(** * Enphase Envoy v7 driver: session client and production polling

    A shallow embedding of [drivers/enphase-envoy-v7/api.ts] (the class
    [EnphaseEnvoyApi]) and of [drivers/enphase-envoy-v7/device.ts] (the
    method [checkProduction] of [EnphaseEnvoy]), with the properties of
    the driver's specification stated over it.

    Asynchronous methods are run to completion one after the other: a
    method is a function from the state before the call to its outcome
    (a value or a thrown error) and the state after it.  A thrown error
    does not undo the assignments made before it.  The network is an
    arbitrary function from the requests sent so far and the current
    request to the outcome of [fetch]. *)

From Stdlib Require Import Ascii String.
From stdpp Require Import gmap strings list fin_maps pretty.

Open Scope string_scope.
Open Scope Z_scope.

(** ** Outcomes of a call, and the monad of methods *)

(** A JavaScript [Error]; only its [message] is ever read. *)
Record Error := mkError { message : string }.

Inductive Result (A : Type) : Type :=
| Ok (a : A)
| Throw (e : Error).
Arguments Ok {A} a.
Arguments Throw {A} e.

Definition M (S A : Type) : Type := S -> Result A * S.

Definition ret {S A} (a : A) : M S A := fun s => (Ok a, s).

Definition bind {S A B} (m : M S A) (k : A -> M S B) : M S B :=
  fun s =>
    match m s with
    | (Ok a, s') => k a s'
    | (Throw e, s') => (Throw e, s')
    end.

Definition throw {S A} (e : Error) : M S A := fun s => (Throw e, s).

Definition get {S} : M S S := fun s => (Ok s, s).

Definition modify {S} (f : S -> S) : M S unit := fun s => (Ok tt, f s).

(** [try { m } catch (err) { h err }] *)
Definition try_catch {S A} (m : M S A) (h : Error -> M S A) : M S A :=
  fun s =>
    match m s with
    | (Ok a, s') => (Ok a, s')
    | (Throw e, s') => h e s'
    end.

Declare Scope js_scope.
Delimit Scope js_scope with js.
Notation "x <- m ;; k" := (bind m (fun x => k))
  (at level 100, m at next level, right associativity) : js_scope.
Notation "m ;;; k" := (bind m (fun _ => k))
  (at level 100, right associativity) : js_scope.
Open Scope js_scope.

(** ** Values of the wire protocol *)

(** A field declared [string | null] that the code may also leave
    [undefined]. *)
Inductive Nullable (A : Type) : Type :=
| Null
| Undefined
| Val (a : A).
Arguments Null {A}.
Arguments Undefined {A}.
Arguments Val {A} a.

(** What a template literal or [+] prints for such a field. *)
Definition show (v : Nullable string) : string :=
  match v with
  | Null => "null"
  | Undefined => "undefined"
  | Val s => s
  end.

(** Modelled from the spec: [./types] ([ApiMeters], [ApiMeterReadings],
    [ApiProduction]) is not among the sources.  The records follow the
    spec's data model (MeterDescriptor, MeterReading, ProductionReport)
    and the fields [checkProduction] reads.  Numbers are the integer-valued
    ones. *)
Record Meter := mkMeter { eid : Z; measurementType : string }.

Record MeterReading := mkReading { reading_eid : Z; activePower : Z }.

Record ProductionEntry := mkEntry { wNow : Z }.

Record ApiProduction :=
  mkProduction { production : list ProductionEntry; wattHoursToday : Z }.

(** A response body once parsed, at one of the types the client declares
    for it. *)
Inductive Json : Type :=
| JsonLogin (session_id : string)
| JsonMeters (meters : list Meter)
| JsonMeterReadings (readings : list MeterReading)
| JsonProduction (report : ApiProduction).

Inductive Method := GET | POST.

Inductive RequestBody : Type :=
| NoBody
| FormData (fields : list (string * string))
| JsonBody (fields : list (string * string)).

(** The [agent] option: the default one (certificates validated), or the
    one built for the gateway, which accepts a self-signed certificate. *)
Inductive Agent := DefaultAgent | GatewayAgent.

Record Request := mkRequest {
  url : string;
  method : Method;
  headers : list (string * string);
  body : RequestBody;
  agent : Agent
}.

(** A response of node-fetch: [text] is the raw body, [json] its parse at
    the declared type ([None]: [json()] rejects), [set_cookie] is
    [headers.get("set-cookie")]. *)
Record Response := mkResponse {
  status : Z;
  set_cookie : option string;
  text : string;
  json : option Json
}.

(** [response.ok] of the Fetch standard: the status is in 200..299. *)
Definition ok (r : Response) : bool :=
  (200 <=? status r) && (status r <? 300).

Inductive FetchResult : Type :=
| Rejected (e : Error)
| Resolved (r : Response).

(** The outside world: given the requests sent so far (oldest first) and
    the request being sent, what [fetch] settles to. *)
Definition Network : Type := list Request -> Request -> FetchResult.

(** ** The session cookie pattern [/sessionId=(.*?);/] *)

Definition isLineTerminator (c : Ascii.ascii) : bool :=
  bool_decide (c = "010"%char) || bool_decide (c = "013"%char).

(** [(.*?);] anchored at the head of [s]: the shortest run of characters
    other than line terminators that is followed by a semicolon. *)
Fixpoint lazyUntilSemicolon (s : string) : option string :=
  match s with
  | EmptyString => None
  | String c rest =>
      if bool_decide (c = ";"%char) then Some EmptyString
      else if isLineTerminator c then None
      else String c <$> lazyUntilSemicolon rest
  end.

Fixpoint stripPrefix (p s : string) : option string :=
  match p, s with
  | EmptyString, _ => Some s
  | String a p', String b s' =>
      if bool_decide (a = b) then stripPrefix p' s' else None
  | String _ _, EmptyString => None
  end.

(** [s.match(/sessionId=(.*?);/)?.[1]]: capture group 1 of the leftmost
    match, [None] when the pattern matches nowhere. *)
Fixpoint matchSessionId (s : string) : option string :=
  match stripPrefix "sessionId=" s ≫= lazyUntilSemicolon with
  | Some v => Some v
  | None =>
      match s with
      | EmptyString => None
      | String _ rest => matchSessionId rest
      end
  end.

(** [headers.get("set-cookie")?.match(/sessionId=(.*?);/)?.[1]] *)
Definition parseSessionId (header : option string) : Nullable string :=
  match header ≫= matchSessionId with
  | Some v => Val v
  | None => Undefined
  end.

(** No character of [s] is a line terminator. *)
Fixpoint noLineTerminator (s : string) : bool :=
  match s with
  | EmptyString => true
  | String c rest => negb (isLineTerminator c) && noLineTerminator rest
  end.

(** No character of [s] is a semicolon. *)
Fixpoint noSemicolon (s : string) : bool :=
  match s with
  | EmptyString => true
  | String c rest => negb (bool_decide (c = ";"%char)) && noSemicolon rest
  end.

(** ** The class [EnphaseEnvoyApi] *)

Record EnphaseEnvoyApi := mkApi {
  address : option string;  (* null if only testing credentials *)
  deviceSn : string;
  username : string;
  password : string;
  accessToken : Nullable string;
  sessionId : Nullable string
}.

(** [new EnphaseEnvoyApi(address, deviceSn, username, password)] *)
Definition constructor (address : option string) (deviceSn username password : string)
  : EnphaseEnvoyApi :=
  mkApi address deviceSn username password Null Null.

Definition setCredentials (username password : string) (this : EnphaseEnvoyApi)
  : EnphaseEnvoyApi :=
  mkApi (address this) (deviceSn this) username password
        (accessToken this) (sessionId this).

Definition set_accessToken (v : Nullable string) (this : EnphaseEnvoyApi)
  : EnphaseEnvoyApi :=
  mkApi (address this) (deviceSn this) (username this) (password this)
        v (sessionId this).

Definition set_sessionId (v : Nullable string) (this : EnphaseEnvoyApi)
  : EnphaseEnvoyApi :=
  mkApi (address this) (deviceSn this) (username this) (password this)
        (accessToken this) v.

(** The client object together with the requests it has sent. *)
Record Client := mkClient {
  this : EnphaseEnvoyApi;
  sent : list Request
}.

Definition LOGIN_URL : string :=
  "https://enlighten.enphaseenergy.com/login/login.json".
Definition TOKENS_URL : string := "https://entrez.enphaseenergy.com/tokens".

Definition gatewayUrl (address : option string) (path : string) : string :=
  "https://" ++ show (from_option Val Null address) ++ "/" ++ path.

Section WithNetwork.

Variable net : Network.

(** [await fetch(req)]: the request is recorded, and the network's
    answer is returned or thrown. *)
Definition fetch (req : Request) : M Client Response :=
  fun c =>
    let c' := mkClient (this c) (sent c ++ [req]) in
    match net (sent c) req with
    | Resolved r => (Ok r, c')
    | Rejected e => (Throw e, c')
    end.

(** [await response.json()] at a declared type.  A body that does not
    parse makes [json()] reject; its message is the parser's and is not
    modelled.  A body that parses to another shape is outside the declared
    types: the code casts it unchecked, here it is rejected as well. *)
Definition parsed {A} (as_type : Json -> option A) (r : Response) : M Client A :=
  match json r ≫= as_type with
  | Some a => ret a
  | None => throw (mkError "invalid json response body")
  end.

Definition asLogin (j : Json) : option string :=
  match j with JsonLogin s => Some s | _ => None end.
Definition asMeters (j : Json) : option (list Meter) :=
  match j with JsonMeters l => Some l | _ => None end.
Definition asMeterReadings (j : Json) : option (list MeterReading) :=
  match j with JsonMeterReadings l => Some l | _ => None end.
Definition asProduction (j : Json) : option ApiProduction :=
  match j with JsonProduction p => Some p | _ => None end.

Definition loginRequest (username password : string) : Request :=
  mkRequest LOGIN_URL POST []
    (FormData [("user[email]", username); ("user[password]", password)])
    DefaultAgent.

Definition getEnphaseSessionId (username password : string) : M Client string :=
  authResponse <- fetch (loginRequest username password) ;;
  if negb (ok authResponse) then
    throw (mkError
      "Failed to authenticate to Enphase - are your username and password correct?")
  else
    parsed asLogin authResponse.

Definition tokenRequest (sessionId deviceSn username : string) : Request :=
  mkRequest TOKENS_URL POST [("Content-Type", "application/json")]
    (JsonBody [("session_id", sessionId); ("serial_num", deviceSn);
               ("username", username)])
    DefaultAgent.

Definition checkJwtRequest (address : option string) (token : Nullable string)
  : Request :=
  mkRequest (gatewayUrl address "auth/check_jwt") POST
    [("Authorization", "Bearer " ++ show token)] NoBody GatewayAgent.

Definition getAccessToken : M Client unit :=
  c <- get ;;
  sessionId <- getEnphaseSessionId (username (this c)) (password (this c)) ;;
  c <- get ;;
  tokenResponse <-
    fetch (tokenRequest sessionId (deviceSn (this c)) (username (this c))) ;;
  (if ok tokenResponse then
     modify (fun c =>
       mkClient (set_accessToken (Val (text tokenResponse)) (this c)) (sent c))
   else
     throw (mkError "An error occurred while retrieving an access token")) ;;;
  c <- get ;;
  checkJwtResponse <-
    fetch (checkJwtRequest (address (this c)) (accessToken (this c))) ;;
  if ok checkJwtResponse then
    modify (fun c =>
      mkClient (set_sessionId (parseSessionId (set_cookie checkJwtResponse))
                  (this c)) (sent c))
  else
    throw (mkError "An error occurred while retrieving an access token").

Definition cookieHeader (sessionId : Nullable string) : list (string * string) :=
  match sessionId with
  | Null => []
  | v => [("Cookie", "sessionId=" ++ show v)]
  end.

Definition gatewayRequest (address : option string) (path : string)
    (sessionId : Nullable string) : Request :=
  mkRequest (gatewayUrl address path) GET (cookieHeader sessionId) NoBody
    GatewayAgent.

Definition isClientError (r : Response) : bool :=
  (400 <=? status r) && (status r <? 500).

Definition fetchError (r : Response) (this : EnphaseEnvoyApi) : Error :=
  mkError ("An unknown error occurred while fetching inverter data:"
           ++ pretty (status r)
           ++ " and bearer: " ++ show (accessToken this)
           ++ " and sessionId: " ++ show (sessionId this)).

(** The body of [fetchApiEndpoint], with [self] for its recursive call. *)
Definition fetchApiEndpoint_body (self : string -> bool -> M Client Response)
    (path : string) (isRetry : bool) : M Client Response :=
  c <- get ;;
  match address (this c) with
  | None =>
      throw (mkError
        "Attempted to fetch data for an uninitialised Enphase device")
  | Some _ =>
      response <-
        fetch (gatewayRequest (address (this c)) path (sessionId (this c))) ;;
      if isClientError response && negb isRetry then
        (* Unauthorized, token might be expired - request token and retry (once) *)
        getAccessToken ;;;
        self path true
      else if negb (ok response) then
        c <- get ;;
        throw (fetchError response (this c))
      else
        ret response
  end.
────────────────────────────────────────
(ACTIVITY): Going through the entries, return every line holding the word "before".

(TASK OUTPUT):
    method is a function from the state before the call to its outcome
    does not undo the assignments made before it.  The network is an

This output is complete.